To this end, DCIT is implemented with what I call Responsible Flexibility. What is Responsible Flexibility and why should you care? In working with various tools, I have found most are overly rigid. An example: from a server, you can not plug a cable into a switch until it exists, you can't install the switch until the rack exists, etc. This makes total sense when designing the application, and in a perfect world, this should never happen. The problem is the world is not perfect. The moment the flow is broken, there is an opportunity for something to be forgotten. This is where I feel most inventory systems fail, and when I say "system", I am referring both to the tool and the people using it. Responsible people need to be given the Flexibility to enter the data they think is correct at the time they have it. DCIT will suggest possible responses in many places but not enforce them.
###2 - Make documenting easier than not documenting How many times have you heard "We will go back and document this later", now ask yourself, how often does that really happen? With DCIT, documenting things as you go will then output items such as port configuration requests for change management tickets and console and net management configuration scripts. See this Avocent ACS on the DCIT example site.
###3 - Availability A Sev 1 is not the time to have to try and figure out how things are configured in some remote location.
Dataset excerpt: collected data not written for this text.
Lemma consume_typed n ks ns seen extras ns' seen' extras' :
  length ks <= n -> kinds_ok ks -> ns_inv specs ns seen ->
  consume specs ks ns seen extras = CDone ns' seen' extras' -> ns_inv specs ns' seen'.
Proof.
  revert ks ns seen extras. induction n as [|n IH]; intros ks ns seen extras Hlen Hk Hinv H.
  { destruct ks; [simpl in H; by simplify_eq|simpl in Hlen; lia]. }
  destruct ks as [|[s k] rest]; [simpl in H; by simplify_eq|]. simpl in Hlen.
  destruct k as [| |[[|i]|] f [e|]]; simpl in H, Hk.
  - rewrite consume_all_pos in H by done. by simplify_eq.
  - destruct Hk as [_ Hk]. apply (IH rest ns seen (extras ++ [s])); [lia|done|done|done].
  - revert H. by repeat case_match.
  - done.
  - destruct Hk as [He Hk]. destruct (take_store specs i [e] ns) as [err|ns1] eqn:Et; [done|].
    apply (IH rest ns1 (i :: seen) extras); [lia|done|by eapply take_store_typed|done].
  - destruct rest as [|[v [| |a f' ex]] rest']; try done.
    destruct Hk as [Hv Hk]. destruct (take_store specs i [v] ns) as [err|ns1] eqn:Et; [done|].
    simpl in Hlen. apply (IH rest' ns1 (i :: seen) extras); [lia|done|by eapply take_store_typed|done].
  - apply (IH rest ns seen (extras ++ [s])); [lia|done|done|done].
  - apply (IH rest ns seen (extras ++ [s])); [lia|done|done|done].
Qed.

Lemma consume_length ks ns seen extras ns' seen' extras' :
  consume specs ks ns seen extras = CDone ns' seen' extras' -> length ns' = length ns.
Proof.
  remember (length ks) as n eqn:Hn. assert (Hle : length ks <= n) by lia. clear Hn.
  revert ks ns seen extras Hle. induction n as [|n IH]; intros ks ns seen extras Hle H.
  { destruct ks; [simpl in H; by simplify_eq|simpl in Hle; lia]. }
  destruct ks as [|[s k] rest]; [simpl in H; by simplify_eq|]. simpl in Hle.
  assert (Hts : forall i vs ns1, take_store specs i vs ns = inr ns1 -> length ns1 = length ns).
  { intros i vs ns1. unfold take_store. destruct (specs !! i); [|by intros [=<-]].
    repeat case_match; intros; simplify_eq; by rewrite length_insert. }
  destruct k as [| |[[|i]|] f [e|]]; simpl in H; try done.
  - eapply IH; [|exact H]. lia.
  - eapply IH; [|exact H]. lia.
  - revert H. by repeat case_match.
  - destruct (take_store specs i [e] ns) as [err|ns1] eqn:Et; [done|].
    rewrite <- (Hts _ _ _ Et). eapply IH; [|exact H]. lia.
  - destruct rest as [|[v [| |a f' ex]] rest']; try done.
    destruct (take_store specs i [v] ns) as [err|ns1] eqn:Et; [done|].
    rewrite <- (Hts _ _ _ Et). eapply IH; [|exact H]. simpl in Hle. lia.
  - eapply IH; [|exact H]. lia.
  - eapply IH; [|exact H]. lia.
Qed.

End ConsumeTyped.

Section FinishTyped.
Context `{CC : CharClasses}.

Lemma finish_missing sps k ns seen missing ns' :
  finish sps k ns seen missing = inr ns' -> missing = [].
Proof.
  revert k ns missing. induction sps as [|sp rest IH]; intros k ns missing H; simpl in H.
  - by destruct missing.
  - repeat case_match; simplify_eq; try by eapply IH.
    apply IH in H. by apply app_eq_nil in H as [-> _].
Qed.

Lemma finish_frame sps k ns seen missing ns' :
  finish sps k ns seen missing = inr ns' -> length ns' = length ns /\ forall idx, idx < k -> ns' !! idx = ns !! idx.
Proof.
  revert k ns missing. induction sps as [|sp rest IH]; intros k ns missing H; simpl in H.
  - destruct missing; by simplify_eq.
  - repeat case_match; simplify_eq; try (destruct (IH _ _ _ H) as [Hl Hf]; split; [done|intros; apply Hf; lia]).
    destruct (IH _ _ _ H) as [Hl Hf]. rewrite length_insert in Hl. split; [done|].
    intros idx Hidx. rewrite Hf by lia. apply list_lookup_insert_ne. lia.
Qed.

Lemma finish_typed sps k ns seen missing ns' :
  finish sps k ns seen missing = inr ns' -> Forall (fun sp => default_typed sp = true) sps ->
  (forall j sp, sps !! j = Some sp -> exists v, ns !! (k + j) = Some v /\
     (k + j ∈ seen -> value_stored sp v) /\ (k + j ∉ seen -> v = as_default sp)) ->
  forall j sp, sps !! j = Some sp -> exists v, ns' !! (k + j) = Some v /\ value_typed sp v.
Proof.
  revert k ns missing. induction sps as [|sp rest IH]; intros k ns missing H Hd Hns j sp' Hj; [done|].
  inversion Hd as [|? ? Hsp Hrest]; subst.
  assert (Hstored : forall v, value_stored sp' v -> value_typed sp' v)
    by (intros v; unfold value_stored, value_typed; by destruct (as_type sp'), v).
  destruct j as [|j].
  - simpl in Hj. simplify_eq. rewrite Nat.add_0_r in *. destruct (Hns 0 sp' eq_refl) as (v & Hv & Hs & Hu).
    rewrite Nat.add_0_r in Hv, Hs, Hu. simpl in H.
    destruct (decide (k ∈ seen)) as [Hk|Hk].
    + rewrite bool_decide_true in H by done. destruct (finish_frame _ _ _ _ _ _ H) as [_ Hf].
      exists v. rewrite Hf by lia. auto.
    + rewrite bool_decide_false in H by done. destruct (as_required sp') eqn:Er.
      * apply finish_missing in H. by destruct missing.
      * rewrite (Hu Hk) in Hv. unfold default_typed in Hsp.
        destruct (as_default sp') as [|d|z|] eqn:E.
        -- destruct (finish_frame _ _ _ _ _ _ H) as [_ Hf]. exists VNone. rewrite Hf by lia.
           split; [done|]. unfold value_typed. by destruct (as_type sp').
        -- unfold convert in H. destruct (as_type sp') eqn:Et; [|done].
           destruct (finish_frame _ _ _ _ _ _ H) as [_ Hf]. exists (VStr d). rewrite Hf by lia.
           rewrite list_lookup_insert_eq by (by eapply lookup_lt_Some). split; [done|]. by unfold value_typed; rewrite Et.
        -- destruct (finish_frame _ _ _ _ _ _ H) as [_ Hf]. exists (VInt z). rewrite Hf by lia.
           split; [done|]. unfold value_typed. by destruct (as_type sp').
        -- by destruct (as_type sp').
  - simpl in Hj. replace (k + S j) with (S k + j) by lia. simpl in H.
    assert (Hns' : forall ns1 : list arg_value, (forall idx, k < idx -> ns1 !! idx = ns !! idx) ->
      forall j sp, rest !! j = Some sp -> exists v, ns1 !! (S k + j) = Some v /\
        (S k + j ∈ seen -> value_stored sp v) /\ (S k + j ∉ seen -> v = as_default sp)).
    { intros ns1 Heq j' sp'' Hj'. rewrite Heq by lia. replace (S k + j') with (k + S j') by lia. by apply Hns. }
    repeat case_match; simplify_eq;
      try (eapply IH; [exact H|done| |exact Hj]; apply Hns'; intros; try done; apply list_lookup_insert_ne; lia).
Qed.

End FinishTyped.

(** C18. When [parse_args] returns, the namespace has one value per
    argument and each has the argument's type ([str] or [int]; [None]
    only for an optional argument without default), for the parsers of
    the crawlers, unless an argument's part after its first [=] is
    [--]: [_get_values] then removes it and stores an empty list. *)
Theorem cli_parse_typed `{CC : CharClasses} specs argv ns :
  parser_ok specs = true -> no_eq_sep argv -> cli_parse specs argv = CliArgs ns ->
  Forall2 value_typed specs ns.
Proof.
  intros Hok Hn Hp. unfold cli_parse in Hp.
  destruct (classify _ argv) as [e|ks] eqn:Ec; [done|].
  destruct (consume specs ks _ [] []) as [ns1 seen extras| |] eqn:Eco; try done.
  destruct (finish specs 0 ns1 seen []) as [e|ns2] eqn:Ef; [done|]. destruct extras; [|done]. simplify_eq.
  assert (Hinv0 : ns_inv specs (map as_default specs) []).
  { intros i sp Hi. exists (as_default sp). rewrite list_lookup_fmap, Hi. split; [done|]. split; [|done].
    by intros ?%not_elem_of_nil. }
  assert (Hinv := consume_typed specs (length ks) ks _ _ _ _ _ _ (le_n _) (classify_kinds_ok specs argv ks Hok Hn Ec) Hinv0 Eco).
  assert (Hd : Forall (fun sp => default_typed sp = true) specs).
  { apply andb_prop in Hok as [Hf _]. apply Forall_forall. intros sp Hsp%list_elem_of_In.
    rewrite forallb_forall in Hf. by destruct (andb_prop _ _ (Hf sp Hsp)). }
  assert (Ht := finish_typed specs 0 ns1 seen [] ns Ef Hd Hinv).
  apply Forall2_same_length_lookup. split.
  - destruct (finish_frame _ _ _ _ _ _ Ef) as [-> _]. rewrite (consume_length _ _ _ _ _ _ _ _ Eco). by rewrite length_map.
  - intros i sp v Hi Hv. destruct (Ht i sp Hi) as (v' & Hv' & Htv). simpl in Hv'. congruence.
Qed.

(** ** Examples *)

(** A value given twice and a negative [int]: [--max-pages -3 ...
    --max-pages 7] stores 7. *)
Lemma cli_parse_refines_witness :
  let given := [(0%nat, VStr "seeds"); (1%nat, VInt (-3)%Z); (2%nat, VStr "out"); (1%nat, VInt 7%Z)] in
  parser_ok seeds_dir_parser = true /\ given_ok seeds_dir_parser given = true /\
  cli_parse seeds_dir_parser (render_args seeds_dir_parser given) = spec_parse seeds_dir_parser given.
Proof.
  intros given. assert (H1 : parser_ok seeds_dir_parser = true) by (vm_compute; reflexivity).
  assert (H2 : given_ok seeds_dir_parser given = true) by (vm_compute; reflexivity).
  split; [exact H1|]. split; [exact H2|]. exact (cli_parse_refines seeds_dir_parser given H1 H2).
Defined.

(** An abbreviated flag: [--max 7] is [--max-pages 7]. *)
Lemma cli_parse_typed_witness :
  parser_ok seeds_dir_parser = true /\ no_eq_sep ["--seeds-dir"; "s"; "--max"; "7"] /\
  cli_parse seeds_dir_parser ["--seeds-dir"; "s"; "--max"; "7"] = CliArgs [VStr "s"; VInt 7; VStr "output"] /\
  Forall2 value_typed seeds_dir_parser [VStr "s"; VInt 7; VStr "output"].
Proof.
  assert (H1 : parser_ok seeds_dir_parser = true) by (vm_compute; reflexivity).
  assert (H2 : no_eq_sep ["--seeds-dir"; "s"; "--max"; "7"]) by (repeat constructor; cbv; intros Hc; discriminate Hc).
  assert (H3 : cli_parse seeds_dir_parser ["--seeds-dir"; "s"; "--max"; "7"] = CliArgs [VStr "s"; VInt 7; VStr "output"])
    by (vm_compute; reflexivity).
  split; [exact H1|]. split; [exact H2|]. split; [exact H3|].
  exact (cli_parse_typed seeds_dir_parser _ _ H1 H2 H3).
Defined.

(** [--seeds-dir=--] stores an empty list as the seeds directory, and
    [os.listdir([])] raises [TypeError]. *)
Example cli_equals_dashes :
  cli_parse seeds_dir_parser ["--seeds-dir=--"] = CliArgs [VEmptyList; VInt 100; VStr "output"] /\
  main12_cli shop_web seeds_fs ["--seeds-dir=--"] = RunRaises.
Proof. split; vm_compute; reflexivity. Qed.

(** A negative page budget is accepted and crawls nothing: the run
    makes no request and writes back the empty mapping. *)
Example cli_negative_pages :
  main12_cli shop_web seeds_fs ["--seeds-dir"; "seeds"; "--max-pages"; "-3"] =
    RunDone (Finished (Store ∅ EmptyString ∅ ∅ []), Some ∅).
Proof. vm_compute. reflexivity. Qed.

(** The strings are consumed in order: [-h] first shows the help, an
    invalid [int] first is the error. *)
Example cli_help_order :
  cli_parse seeds_dir_parser ["-h"; "--max-pages"; "x"] = CliHelp /\
  cli_parse seeds_dir_parser ["--max-pages"; "x"; "-h"] = CliError (ErrInvalidInt "--max-pages" "x").
Proof. split; vm_compute; reflexivity. Qed.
Finding anything should be easy and once you find it, it should be easy for anyone to understand.
###4 - Equipment and Systems are not the same thing Most asset tracking systems I have seen combine Equipment and Systems. The problem is Equipment and Systems are two separate entities with separate life-cycles. For instance, lets say you have a System named sf01-dock1001 setup on Equipment BZR297130 and BZR297130 needs to be removed for RMA and want to replace it with BZR297383. In most systems, how would you do that? Would you have to re-enter all of equipment specific things, like ram, cpu, drives, line of business owner etc.? Would you have to re-enter all of the System specific things, like OS, software, and cabling information? Any time you have to re-enter things you have an opportunity for mistakes. With DCIT, you simply move the equipment into the proper location and change what Equipment the System is pointed to.
##Roadmap There is a lot more to do with DCIT. For instance:
- Fix bugs
- Building a modular system configuration for adding new device configs. Right now this is hard coded in a way that won't scale but it is not so deep in the code that it can't be changed relatively easily.
- System and Equipment change history.
- Moving System views over to mongodb aggregate $lookup and getting more information with less fetches from the db.
- Moving the front end to React/Redux, less server side rendering.
- Project management module to keep track of new builds.
- Small Parts inventory module to keep track on existing spare parts/cables and build BOMs for new build and replenishment.
##Installation and Further Resources See the Wiki for installation instructions, Slack channel and other information.
##About Development
I wrote this because I have never seen asset management software that made sense from the point of view of the data center. Sure, I've seen software that will draw you great pictures and fancy maps but when it comes down to it, does it really work? Do people keep it up to date?
I also wanted something that could work from a phone. Everyone has a smartphone these days and being able to look up a system from anywhere is useful, especially when you are trying to explain to remote hands where your firewall is while on vacation without our wife finding out.
The software was originally based on the book "Web Development with Node & Express by Ethan Brown. There is probably a little bit of that code left lurking in the shadows but probably not much, although the folder structure and route file was retained.
Somewhere along the way I stopped following the book and started building DCIT. As the sole developer, the work has been on my free time, nights and weekends since I began.
###Technologies DCIT uses the following core technologies. Nodejs, Express, Mongodb, Mongoose, Handlebars, Boootstrap, jQuery, HTML and CSS.
For simplicity, the original app was strictly a server side rendering model. Slowly, AJAX has been added to various parts to make it more interactive and speed up the user interface but there is still a lot more to do.